From: <wk...@bn...> - 2012-01-14 19:55:59
|
On 1/13/12 12:47 AM, ro...@mm... wrote: > Sorry for intervening and excuse a moosefs newbie question. > Why are you concerned so much about mfsmaster failing? How often does this > happen? > > I am considering moosefs for a small lan of 15 users, mainly for > aggregating unused storage space from various machines. Googling suggested > moosefs is rather robust, but this thread suggest otherwise. > Have I misunderstood something? The Master is a single point of failure. If it fails, your Data is not available until you bring it backup.
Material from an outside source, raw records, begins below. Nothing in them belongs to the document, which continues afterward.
(** * SnipsConsoleManager: a shallow embedding and its verified properties

    The embedded program is [core/snips/SnipsConsoleManager.py]: the login
    flow against the Snips console, the request sender with its 401
    handling, the training poll loop and the download task; and, at the
    end of each part, the decoding loop of
    [core/asr/model/PocketSphinxASR.py].

    The manager object, the configuration store, the event registry of the
    thread manager and the record of everything sent to the outside are one
    explicit [State], threaded through a state-and-exception monad.  The
    remote service, the uuid generator and the disk are an environment
    [World] that the functions consult but never change. *)

From Stdlib Require Import ZArith Lia Ascii String.
From stdpp Require Import base option list gmap strings.

Local Open Scope string_scope.
Local Open Scope list_scope.

(** ** Data model *)

(** [SnipsConsoleUser]: the two attributes the manager reads. *)
Record SnipsConsoleUser := {
  userId    : string;
  userEmail : string
}.

(** [SnipsTrainingType] and the [value] of each member, as sent in the
    body of a training request. *)
Inductive SnipsTrainingType := NLU | ASR.

Definition SnipsTrainingType_value (t : SnipsTrainingType) : string :=
  match t with NLU => "nlu" | ASR => "asr" end.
The MooseFS software is very reliable, we run several clusters and have only seen failures due to human error or hardware (we started off testing with old, thrown off kit). The good news is that if you have MetaLoggers, recovering is very easy and very reliable. We have never seen data loss due with a recovery (except for data "on the fly") and we have seen some rather "inelegant" failures as we were playing around with the system. So use good kit (like a server class chassis, dual Power Supply, UPS and ECC memory) and you dramatically reduce the chance of the outage. Make sure one of the MetaLoggers is capable of being a Master, so you can promote it if needed. There are lots of reasons for an outage and MooseFS is pretty minor on the list. Because it is a rare issue (with good kit) AND our application can deal with some downtime, we elected to not have an automated failover and have a human identify what the real issue is and handle it. If the Master fails a staff member just promotes a MetaLogger to take over the role until we can fix the real master and switch back at a convenient time. Downtime for that is 5-15 minutes once you figure in, identifying the issue, recovering the metadata and moving over the IP, clearing arps and maybe restarting chunkservers, depending upon what happened. When you do recover, there will be garbage files (for the on the fly files) in the Control Panel that eventually get cleaned out automatically. As mentioned there ARE better procedures, and we would love to have a more automated (reliable) failover, but its not quite there yet. |